(Collected data entries)

^^^^

(** A write is preceded by a fresh load: in the calls an operation makes on
    the collection, every [Update_one] comes right after a [Find_one]. *)
Fixpoint loads_before_writes (loaded : bool) (calls : list Event) : bool :=
  match calls with
  | [] => true
  | Find_one :: calls' => loads_before_writes true calls'
  | Insert_one _ :: calls' => loads_before_writes loaded calls'
  | Update_one _ :: calls' => loaded && loads_before_writes false calls'
  end.

(** The shape of a schedule: one slot per hour of the race. *)
Definition schedule_shape (t : Team) : Prop :=
  length (horario t) = duration (race_config t).

Definition shaped (s : State) : Prop :=
  (∀ doc, store s = Some doc → map_Forall (λ _, schedule_shape) doc)
  ∧ map_Forall (λ _, schedule_shape) (db s).

(** What an operation may do to the slot of hour [i]. *)
Definition slot_update (op : Operation) (i : nat) (old new : Stint) : Prop :=
  match op with
  | Guardar_configuracion_de_pilotos _ =>
      Comentarios new = Comentarios old
      ∧ (Piloto_al_Volante new = Piloto_al_Volante old
         ∨ Piloto_al_Volante new = Sin_Asignar)
  | Guardar_horario_asignado asignaciones comentarios =>
      (Piloto_al_Volante new = Piloto_al_Volante old
       ∨ asignaciones !! i = Some (Piloto_al_Volante new))
      ∧ (Comentarios new = Comentarios old
         ∨ comentarios !! i = Some (Comentarios new))
  | _ => new = old
  end.

(** [new] is [old] with its slots updated where they stand. *)
Definition updated_in_place (op : Operation) (old new : list Stint) : Prop :=
  length new = length old
  ∧ ∀ i s', new !! i = Some s' →
      ∃ s, old !! i = Some s ∧ slot_update op i s s'.

(** The schedule of a team made by [get_default_team_structure]. *)
Definition default_schedule (t : Team) : Prop :=
  horario t = replicate (duration (race_config t)) (mkStint Sin_Asignar "").

(** ** The loops, slot by slot *)

(** A loop body that replaces the element at its index. *)
Definition pointwise {A : Type} (f : nat → A → option A) (i : nat)
    (l : list A) : option (list A) :=
  x ← l !! i; y ← f i x; Some (<[i := y]> l).

(** What lines 212-222 do to the slot of hour [i]. *)
Definition reconcile_slot (df_to_save : DataFrame) (race_duration i : nat)
    (slot : Stint) : option Stint :=
  if bool_decide (Piloto_al_Volante slot ≠ Sin_Asignar) then
    let piloto_config_row := rows_of_pilot df_to_save (Piloto_al_Volante slot) in
    if negb (empty_frame piloto_config_row) then
      d ← disponible piloto_config_row i race_duration;
      Some (if negb (truth d) then set_Piloto_al_Volante Sin_Asignar slot
            else slot)
    else Some slot
  else Some slot.
(** * convert_logs_to_excel: the table-block parser and its driver

    A shallow embedding of [convert_logs_to_excel.py] and the properties of
    its block splitter, row extractor, block parser, value normaliser and
    column-order bookkeeping.

    Python values are modelled as follows.
    - A [str] is a sequence of Unicode code points: [list N].
    - A [dict] is insertion ordered: an association list whose keys are
      pairwise distinct, updated in place when a key is set again.
    - A [float] is an IEEE-754 binary64 number: an exact rational for finite
      values, the two infinities and NaN, with round-to-nearest-even.
    - A [list] that the code shares between names lives in a heap of list
      objects (part 6); the pure functions of parts 3 to 5 are shown to
      compute what the heap-passing version returns. *)

From Stdlib Require Import ZArith NArith QArith List String Ascii Lia.
From Stdlib Require Import DecimalString DecimalNat DecimalFacts.
From Stdlib Require Import Sorting.Sorted Sorting.Permutation.
From stdpp Require Import base option list gmap.
Import ListNotations.

(* ================================================================== *)
(** * 1. Python strings *)
(* ================================================================== *)

Module Py.

Open Scope N_scope.

Definition char := N.
Definition str := list char.

(** A string literal of the source, as code points. *)
Definition lit (s : string) : str := map N_of_ascii (list_ascii_of_string s).

Definition pipe : char := 124.
Definition newline : char := 10.
Definition carriage_return : char := 13.

(** [str.isspace] on one code point (general category Zs, or bidirectional
    class WS, B or S); this is also what [\s] matches in a [str] pattern. *)
Definition is_space (c : char) : bool :=
  ((9 <=? c) && (c <=? 13)) || ((28 <=? c) && (c <=? 32))
  || (c =? 133) || (c =? 160) || (c =? 5760)
  || ((8192 <=? c) && (c <=? 8202))
  || (c =? 8232) || (c =? 8233) || (c =? 8239) || (c =? 8287) || (c =? 12288).

(** The line boundaries of [str.splitlines]. *)
Definition is_linebreak (c : char) : bool :=
  ((10 <=? c) && (c <=? 13)) || ((28 <=? c) && (c <=? 30))
  || (c =? 133) || (c =? 8232) || (c =? 8233).

Definition is_digit (c : char) : bool := (48 <=? c) && (c <=? 57).

Fixpoint drop_while (p : char -> bool) (s : str) : str :=
  match s with
  | [] => []
  | c :: rest => if p c then drop_while p rest else s
  end.

Fixpoint take_while (p : char -> bool) (s : str) : str :=
  match s with
  | [] => []
  | c :: rest => if p c then c :: take_while p rest else []
  end.

Definition lstrip_by (p : char -> bool) (s : str) : str := drop_while p s.
Definition rstrip_by (p : char -> bool) (s : str) : str :=
  rev (drop_while p (rev s)).
Definition strip_by (p : char -> bool) (s : str) : str :=
  rstrip_by p (lstrip_by p s).

(** [s.strip()], [s.strip("|")] and [s.rstrip("\n")]. *)
Definition strip (s : str) : str := strip_by is_space s.
Definition strip_chars (c : char) (s : str) : str := strip_by (N.eqb c) s.
Definition rstrip_chars (c : char) (s : str) : str := rstrip_by (N.eqb c) s.

(** [s.startswith(c)] for a one-character prefix. *)
Definition startswith (c : char) (s : str) : bool :=
  match s with
  | c' :: _ => c' =? c
  | [] => false
  end.

(** [s.split(sep)] for a one-character separator: never the empty list. *)
Fixpoint split_on (sep : char) (s : str) : list str :=
  match s with
  | [] => [[]]
  | c :: rest =>
      if c =? sep then [] :: split_on sep rest
      else match split_on sep rest with
           | piece :: pieces => (c :: piece) :: pieces
           | [] => [[c]]
           end
  end.
(** * The weighting-and-scoring engine of indicator_calculator

    A shallow embedding of [backend/app/engine.py].

    Numbers.  The engine computes on numpy [float64] arrays.  They are
    modelled here as real numbers ([R]): every arithmetic operation is
    exact, there is no rounding, no overflow and no NaN or infinity.
    Two things follow.  A quantity that is 0 in exact arithmetic can be a
    tiny non-zero number in [float64] (the standard deviation of a
    constant column whose mean is rounded, the diversity of a uniform
    column), so the engine's tests [std == 0] and [total <= 0] fire in the
    model on inputs where they need not fire in a run; min-max bounds are
    entries of the data and are compared exactly in both.  And the one
    place where numpy produces a NaN from finite data (the sample standard
    deviation of fewer than two rows) ends the model's computation with
    [FloatingPointNaN]: this is not an exception of the engine, which goes
    on with NaN values there (PCA then reports too few samples, AHP
    returns a record of NaN parameters).  A property of trained records
    that would fail on such a record asks for two training rows.

    Arrays.  A one-dimensional array is a [list R]; a two-dimensional
    array is an [ndarray]: its number of columns and the list of its rows.

    Dictionaries.  A Python [dict] with string keys is an association
    list in insertion order, with Python's update discipline.

    Exceptions.  A function that can raise returns a [res]. *)

From Stdlib Require Import Reals Lra Lia String Bool Arith PeanoNat List.
Import ListNotations.

Open Scope R_scope.
Lemma set_field_names (k : string) (x : value) fs :
  map fst (set_field k x fs)
  = if existsb (String.eqb k) (map fst fs) then map fst fs
    else (map fst fs ++ [k])%list.
Proof.
  induction fs as [|[k' y] r IH]; simpl; [reflexivity|].
  destruct (String.eqb k k') eqn:E; simpl.
  - apply String.eqb_eq in E. now subst.
  - rewrite IH. now destruct (existsb (String.eqb k) (map fst r)).
Qed.

Lemma set_field_distinct (k : string) (x : value) fs :
  NoDup (map fst fs) -> NoDup (map fst (set_field k x fs)).
Proof.
  intros H. rewrite set_field_names.
  destruct (existsb (String.eqb k) (map fst fs)) eqn:E; [exact H|].
  apply NoDup_app; [exact H | repeat constructor; simpl; tauto |].
  intros a Ha [Ek|[]]. subst a.
  assert (T : existsb (String.eqb k) (map fst fs) = true).
  { apply existsb_exists. exists k. split; [exact Ha | apply String.eqb_refl]. }
  congruence.
Qed.

Lemma set_field_same_value (k : string) (x : value) fs :
  assoc k fs = Some x -> set_field k x fs = fs.
Proof.
  induction fs as [|[k' y] r IH]; simpl; [discriminate|].
  destruct (String.eqb k k') eqn:E.
  - apply String.eqb_eq in E. subst. now intros [= ->].
  - intros H. now rewrite IH.
Qed.

(** Spreading an object into a fresh one copies it: [{ ...a }] has the
    properties of [a], in their order. *)
Lemma spread_copies_from (fs acc : list (string * value)) :
  NoDup (map fst (acc ++ fs)) ->
  fold_left (fun a kx => set_field (fst kx) (snd kx) a) fs acc
  = (acc ++ fs)%list.
Proof.
  revert acc. induction fs as [|[k x] r IH]; intros acc H; cbn [fold_left].
  - now rewrite app_nil_r.
  - cbn [fst snd]. rewrite set_field_new.
    + rewrite IH; rewrite <- app_assoc; [reflexivity | exact H].
    + rewrite map_app in H. cbn in H.
      apply NoDup_remove_2 in H. intros N. apply H.
      apply in_or_app. now left.
Qed.

Lemma spread_copies (v : value) :
  distinct_names v -> spread_then v [] = own_props v.
Proof.
  intros H. unfold spread_then. cbn [fold_left].
  now apply (spread_copies_from (own_props v) []).
Qed.

Lemma remove_key_absent (k : string) fs :
  assoc k (remove_key k fs) = None.
Proof.
  induction fs as [|[k' y] r IH]; simpl; [reflexivity|].
  destruct (String.eqb k k') eqn:E; [exact IH|]. simpl. now rewrite E.
Qed.

Lemma remove_key_other (k k' : string) fs :
  String.eqb k' k = false ->
  assoc k' (remove_key k fs) = assoc k' fs.
Proof.
  intros N. induction fs as [|[k2 y] r IH]; simpl; [reflexivity|].
  destruct (String.eqb k k2) eqn:E.
  - apply String.eqb_eq in E. subst k2. now rewrite N.
  - simpl. now rewrite IH.
Qed.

^^^^

Looking at the records, state how many lines contain "fire" and write nothing besides that number.

• _COMPLETED EXERCISE_:
2